**INPUT RECORDS:**
Lemma check_op_complete_spec c f b w : in_call c w -> waiting_view c b w ->
  device_step (w_dev w) (f (w_dev w)) -> (b = false -> a_type (args_of w (c_args c)) = call_type c) ->
  let w' := root_check_op_complete (device_event f) c w in
  in_call c w' /\ (goes_on c w' \/ sleeps c w').
Proof using laws.
  intros Hin Hv Hd Ht w'. unfold w', root_check_op_complete. destruct b.
  { destruct Hv as (H1 & _ & H3). rewrite bool_decide_true by done. split; [done|]. left. split; [exact H1|by left]. }
  pose proof Hv as (H1 & H2 & H3). rewrite H3. rewrite bool_decide_false by (unfold call_type; by destruct (c_is_read c)).
  destruct (_ && _) eqn:Er.
  - destruct (device_event_spec c f w Hin Hd) as [b A]. pose proof (in_call_after _ _ _ _ Hin A) as Hin1.
    pose proof (waiting_after _ _ _ _ _ Hv A) as Hv1. cbn [orb] in Hv1. rewrite (ic_current _ _ Hin1).
    set (w1 := device_event f w) in *. clearbody w1. destruct Hv1 as (V1 & V2 & V3). cbn [view v_active v_block] in V1, V2.
    rewrite V2. destruct b.
    + unfold ptr_eqb. rewrite bool_decide_true by done. split; [done|]. left. by split; [|left].
    + unfold ptr_eqb. rewrite bool_decide_false by done. cbn [on_k]. set (w2 := on_k _ w1).
      pose proof (update_on_sleep_asleep (w_k w1) ltac:(apply Hin1)) as As. rewrite (ic_current _ _ Hin1) in As.
      destruct (asleep_only _ _ _ As) as [O V]. destruct Hin1 as [[Hw Htid Hi Hs] Hc Ho Ha]. split; [split; try done|right].
      * split; [apply O, Hw|done| |].
        -- etrans; [|exact Hi]. unfold w2, scheduler_inuse_asserted, scheduler_flag_asserted, sched. cbn [w_k on_k with_k].
           by rewrite (as_sched _ _ _ As).
        -- destruct (stopped (w_k w2) (c_tid c)) eqn:E; [|done]. apply (fr_stopped _ _ (only_frame _ _ _ O)) in E; [congruence|apply Htid].
      * assert (Va : active (w_k w2) (c_tid c) = false) by exact (f_equal v_active V).
        assert (Vb : block_object (sched (w_k w2) (c_tid c)) = block_object (sched (w_k w1) (c_tid c))) by exact (f_equal v_block V).
        split; [exact Va|]. split; [exact V3|]. split; [|rewrite Vb; exact V2].
        apply andb_true_iff in Er as [Er%Z.eqb_eq _]. rewrite <- Er. exact (ac_result _ _ _ _ _ A).
  - destruct Hin as [[Hw Htid Hi Hs] Hc Ho Ha]. set (w1 := on_k (block_on NULL) w).
    destruct (on_args_lookup (c_args c) (set_type ARGS_TRANSFER_DONE) w1 Ha) as [E1 E2].
    assert (O : only (c_tid c) (w_k w) (w_k w1)) by (unfold w1, on_k, block_on; cbn [w_k with_k]; rewrite Hc; by apply on_sched_only).
    split; [split; [split|..]|left; split].
    + apply O, Hw.
    + done.
    + cbn [w_k on_args]. unfold w1, on_k, block_on. cbn [w_k with_k]. rewrite inuse_on_sched; [done|apply Htid|done].
    + done.
    + done.
    + done.
    + exact E2.
    + exact H1.
    + left. by rewrite E1.
Qed.

(** A thread that may call: it runs, and the objects of other calls are other threads'. *)
Record may_call (c : call) w : Prop := {
  mc_alive : alive (c_tid c) (w_k w);
  mc_current : current (w_k w) = c_tid c;
  mc_active : active (w_k w) (c_tid c) = true;
  mc_others : forall q a, asyncs w !! q = Some a -> q <> c_args c -> task_id (async_tid a) /\ async_tid a <> c_tid c;
}.
Definition begun (c : call) w : world D :=
  let x := drv_xfer (w_dev w) in
  mk_world (w_k w)
    (drv_set_xfer (mk_transfer (xfer_read x) (xfer_write x) (<[c_args c := request_async c]> (xfer_asyncs x)) (xfer_fired x)) (w_dev w))
    (<[c_args c := mk_args (call_type c) (-101010)]> (w_args w)).
Lemma begun_in_call c w : may_call c w -> in_call c (begun c w).
Proof using laws.
  intros [Ha Hc Hac Ho]. split; [done|done| |].
  - unfold owns, asyncs, begun. cbn [w_dev]. rewrite law_xfer. cbn [xfer_asyncs]. split; [by rewrite lookup_insert_eq|].
    intros q a Hq. destruct (decide (q = c_args c)) as [->|Hne].
    + rewrite lookup_insert_eq in Hq. simplify_eq/=. split; [apply Ha|done].
    + rewrite lookup_insert_ne in Hq by done. destruct (Ho q a Hq Hne). by split.
  - unfold begun. cbn [w_args]. by rewrite lookup_insert_eq.
Qed.
Lemma block_on_in_call c o w : in_call c w -> in_call c (on_k (block_on o) w) /\
  v_active (view (w_k (on_k (block_on o) w)) (c_tid c)) = active (w_k w) (c_tid c) /\
  v_block (view (w_k (on_k (block_on o) w)) (c_tid c)) = o.
Proof.
  intros [[Hw Htid Hi Hs] Hc Ho Ha]. assert (O : only (c_tid c) (w_k w) (w_k (on_k (block_on o) w)))
    by (unfold on_k, block_on; cbn [w_k with_k]; rewrite Hc; by apply on_sched_only).
  assert (V := view_on_sched (c_tid c) (with_block o) (w_k w) Hw Htid).
  assert (E : w_k (on_k (block_on o) w) = on_sched (c_tid c) (with_block o) (w_k w)) by (unfold on_k, block_on; cbn [w_k with_k]; by rewrite Hc).
  split; [split; [split|..]|]; try done.
  - apply O, Hw.
  - rewrite E, inuse_on_sched; [done|apply Htid|done].
  - rewrite E, V. done.
Qed.
Lemma set_result_in_call c r w b : in_call c w -> waiting_view c b w ->
  in_call c (on_args (c_args c) (set_args_result r) w) /\ waiting_view c b (on_args (c_args c) (set_args_result r) w).
Proof.
  intros [Ha Hc Ho Hs] (V1 & V2 & V3). destruct (on_args_lookup (c_args c) (set_args_result r) w Hs) as [E1 E2].
  split; [by split|]. unfold waiting_view. rewrite E1. done.
Qed.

**WHAT THIS TASK INVOLVES:**
Working through the records, copy each line in which the word "begun" appears.

**TASK RESULT:**
Definition begun (c : call) w : world D :=
Lemma begun_in_call c w : may_call c w -> in_call c (begun c w).
  - unfold owns, asyncs, begun. cbn [w_dev]. rewrite law_xfer. cbn [xfer_asyncs]. split; [by rewrite lookup_insert_eq|].
  - unfold begun. cbn [w_args]. by rewrite lookup_insert_eq.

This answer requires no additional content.